▸ Aim of the task
Among the entries that follow, find every line with the word "Definition" and copy it.

(Collected data entries)
BEGIN

(* ===== verification/GitRecovery.v ===== *)
(** * Git locks: quarantine of a proven lock

    [services/git_lock_recovery.rs]: under the index lease, a native lock that a
    managed process left behind is moved to the quarantine directory, with an
    intent and a receipt in the event log. *)

From stdpp Require Import pretty.
From S2P Require Import Prelude RustStr JsonValue Paths.
From S2P Require Import Effects GitEvidence GitPoll GitLedger GitMutation GitOwner.
Local Open Scope string_scope.
Local Open Scope prog_scope.

Definition QUARANTINE_DIRECTORY : string := "quarantine".
Definition QUARANTINE_CAPACITY : nat := 64.
Definition QUARANTINE_POLL : Z := millis 25.
Definition QUARANTINE_INTENT_EVENT : string := "git.native_lock.quarantine_intent".
Definition QUARANTINED_EVENT : string := "git.native_lock.quarantined".
Definition RECOVERY_SCHEMA_VERSION : Z := 1.
Definition STARTED : string := "git.process.started".

Inductive NativeLockRecoveryVerdict :=
| Clear
| BusyLock (path : PathBuf) (owners : list ManagedProcessIdentity) (reason : string)
| Recovered (receipt : GitLockRecoveryReceipt)
| UncertainLock (path : PathBuf) (reason : string).

Record ManagedProcessScope := { sc_owner : ManagedProcessIdentity; sc_process_group_id : Z }.
Record LocatedProof := {
  lp_event_id : string;
  lp_proof : ManagedNativeLockProof;
  lp_scope : ManagedProcessScope
}.

Section recovery.
Context `{Sha256} `{JsonText}.
(** Resolved paths belong to the managed repository: in every run that returns
    them, the root is a worktree root by Git's own answer, its common Git directory
    is the one Git gives for the managed worktree, the index is inside the root or
    one of the two Git directories, none of the files a lock or lease will be
    taken on is a symbolic link, and the lease files are determined by the common
    directory and by the index. *)
Theorem resolved_paths_are_managed worktree override t paths :
  runs (resolve_paths_with_index_override managed_worktree worktree override) t (Ok paths) ->
  (exists managed_root common managed_common top,
     canonical t managed_worktree managed_root
     /\ git_told t (worktree_root paths) "--show-toplevel" override top
     /\ canonical t (parse_path top) (worktree_root paths)
     /\ git_told t (worktree_root paths) "--git-common-dir" override common
     /\ canonical t (parse_path common) (common_git_dir paths)
     /\ git_told t managed_root "--git-common-dir" None managed_common
     /\ canonical t (parse_path managed_common) (common_git_dir paths))
  /\ (path_starts_with (index_file paths) (worktree_root paths) = true
      \/ path_starts_with (index_file paths) (git_dir paths) = true
      \/ path_starts_with (index_file paths) (common_git_dir paths) = true)
  /\ not_symlink t (index_file paths) /\ not_symlink t (index_lock_file paths)
  /\ not_symlink t (refs_lease_file paths)
  /\ not_symlink t (path_sub (common_git_dir paths) [LEASE_DIRECTORY])
  /\ index_lock_file paths = append_suffix (index_file paths) ".lock"
  /\ refs_lease_file paths = path_sub (common_git_dir paths) [LEASE_DIRECTORY; "refs.lease"]
  /\ index_lease_file paths
     = path_sub (path_sub (common_git_dir paths) [LEASE_DIRECTORY])
         ["index-" ++ path_digest (index_file paths) ++ ".lease"].
Proof.
  unfold resolve_paths_with_index_override, managed_roots, shared_git_dir. intros R. git_solve. bools.
  repeat match goal with
  | H : runs (git_path _ _ _) _ _ |- _ => apply git_path_said in H
  | H : runs (canonical_directory _ _) _ _ |- _ => apply canonical_directory_said in H
  | H : runs (reject_optional_symlink _ _) _ _ |- _ => apply reject_optional_said in H
  | H : validate_index_ownership _ _ _ _ = _ |- _ => apply ownership_said in H
  end. cbn. split.
  - do 4 eexists. do 6 (split; [eauto 30 with seen nocore|]). eauto 30 with seen nocore.
  - split; [done|]. repeat (split; [first [reflexivity|auto 30 with seen nocore]|]). reflexivity.
Qed.
Lemma append_receipt_in_log data i p t r :
  runs (append_recovery_receipt segments_dir data i p) t (Ok r) ->
  ld_writer_stopped_authorization data = true -> receipt_in_log t r.
Proof.
  unfold append_recovery_receipt. intros R Ha.
  apply runs_bind_ok_inv in R as (t1 & [j|e] & t2 & -> & R1 & R); [|by destruct R].
  apply runs_ret in R as [-> [= <-]]. exists data. split; [done|]. split; [done|]. left. cbn.
  rewrite app_nil_r. by eapply append_audit_durable.
Qed.

Lemma find_completed_said fingerprint paths t r :
  runs (find_completed_receipt segments_dir fingerprint paths) t (Ok (Some r)) -> receipt_in_log t r.
Proof.
  unfold find_completed_receipt. intros R.
  apply runs_bind_ok_inv in R as (t1 & [records|e] & t2 & -> & R1 & R); [|by destruct R].
  apply runs_bind_ok_inv in R as (t3 & [intents|e] & t4 & -> & R3 & R); [|by destruct R].
  apply runs_lift in R as [-> R]. destruct (collect_some _ _) as [[|x [|]]|] eqn:E; try done.
  injection R as ->. destruct (collect_some_in _ _ _ E r) as (ev & Hin & Ev); [by left|].
  unfold completed_receipt in Ev. destruct (member_str _ _) as [i|] eqn:Ei; [|done]. cbn in Ev.
  destruct (legacy_of_json (ge_data ev)) as [d|] eqn:Ed; [|done]. cbn in Ev.
  destruct (verify_authorized_intent _ _ _) as [[]|] eqn:Ea; [|done].
  destruct (_ && _) in Ev; [|done]. injection Ev as <-.
  apply verify_authorized_said in Ea as [Ha _]. exists d. split; [done|]. split; [done|]. right.
  exists records, ev. split; [by apply performed_l, performed_here|done].
Qed.

Definition resolved (t : trace) (paths : GitMutationPaths) : Prop :=
  performed t (resolve_paths_with_index_override managed_worktree worktree None) (Ok paths).

Lemma inspection_paths t i :
  runs inspect t (Ok i) ->
  exists paths, resolved t paths /\ in_index_file i = index_file paths
    /\ in_index_lock_file i = index_lock_file paths.
Proof.
  unfold inspect_legacy_git_lock_with. intros R.
  apply runs_bind_ok_inv in R as (t1 & [paths|e] & t2 & -> & R1 & R); [|by destruct R].
  exists paths. apply runs_map_error_ok in R1. split; [by apply performed_l, performed_here|].
  repeat (apply runs_bind_ok_inv in R as (? & [?|?] & ? & -> & _ & R); [|by destruct R]).
  by apply runs_ret in R as [_ [= <-]].
Qed.

(** A recovery of the lock of these paths, complete and seen. *)
Definition recovery_reported (t : trace) (receipt : LegacyGitLockRecoveryReceipt) : Prop :=
  receipt_in_log t receipt
  /\ exists paths, resolved t paths
       /\ recovery_verified t receipt (index_file paths) (index_lock_file paths).

Lemma recovery_reported_r t t' r : recovery_reported t' r -> recovery_reported (t ++ t')%list r.
Proof.
  intros [? (p & ? & ?)]. split; [by apply receipt_in_log_r|]. exists p.
  split; [by apply performed_r|by apply recovery_verified_r].
Qed.

Lemma quarantine_legacy_said lease_paths interrupted fingerprint ws t r :
  (forall i d, interrupted = Pending i d -> ld_writer_stopped_authorization d = true) -> ws = true ->
  runs (quarantine_legacy_lock root segments_dir managed_worktree worktree lease_paths interrupted
          fingerprint ws) t (Ok r) ->
  recovery_reported t (ar_receipt r) /\ ar_already_applied r = false.
Proof.
  intros Hp Hws. unfold quarantine_legacy_lock. intros R.
  apply runs_bind_ok_inv in R as (t1 & [i|e] & t2 & -> & R1 & R); [|by destruct R].
  apply inspection_paths in R1 as (paths & Hr & Ei & El).
  do 6 (apply runs_bind_ok_inv in R as (? & [?|?] & ? & -> & _ & R); [|by destruct R]).
  apply runs_bind_ok_inv in R as (t3 & [[data intent]|e] & t4 & -> & R3 & R); [|by destruct R].
  assert (Ha : ld_writer_stopped_authorization data = true).
  { unfold authorise, new_recovery_data in R3. destruct interrupted as [|j d|]; [| |by git_solve].
    - git_solve. done.
    - apply runs_bind_ok_inv in R3 as (? & [?|?] & ? & -> & _ & R3); [|by destruct R3].
      apply runs_ret in R3 as [_ [= <- _]]. by eapply Hp. }
  do 3 (apply runs_bind_ok_inv in R as (? & [?|?] & ? & -> & _ & R); [|by destruct R]).
  git_step. apply runs_bind_ok_inv in R as (t5 & [receipt|e] & t6 & -> & R5 & R); [|by destruct R].
  apply append_receipt_in_log in R5; [|done]. apply verify_applied_said in R as [-> Hv]. cbn.
  split; [|done]. split.
  - repeat first [exact (receipt_in_log_l _ _ _ R5)|apply receipt_in_log_r].
  - exists paths. split; [by apply performed_l|]. rewrite <- Ei, <- El.
    by repeat first [exact Hv|apply recovery_verified_r].
Qed.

END

▸ Task answer
Definition QUARANTINE_DIRECTORY : string := "quarantine".
Definition QUARANTINE_CAPACITY : nat := 64.
Definition QUARANTINE_POLL : Z := millis 25.
Definition QUARANTINE_INTENT_EVENT : string := "git.native_lock.quarantine_intent".
Definition QUARANTINED_EVENT : string := "git.native_lock.quarantined".
Definition RECOVERY_SCHEMA_VERSION : Z := 1.
Definition STARTED : string := "git.process.started".
Definition resolved (t : trace) (paths : GitMutationPaths) : Prop :=
Definition recovery_reported (t : trace) (receipt : LegacyGitLockRecoveryReceipt) : Prop :=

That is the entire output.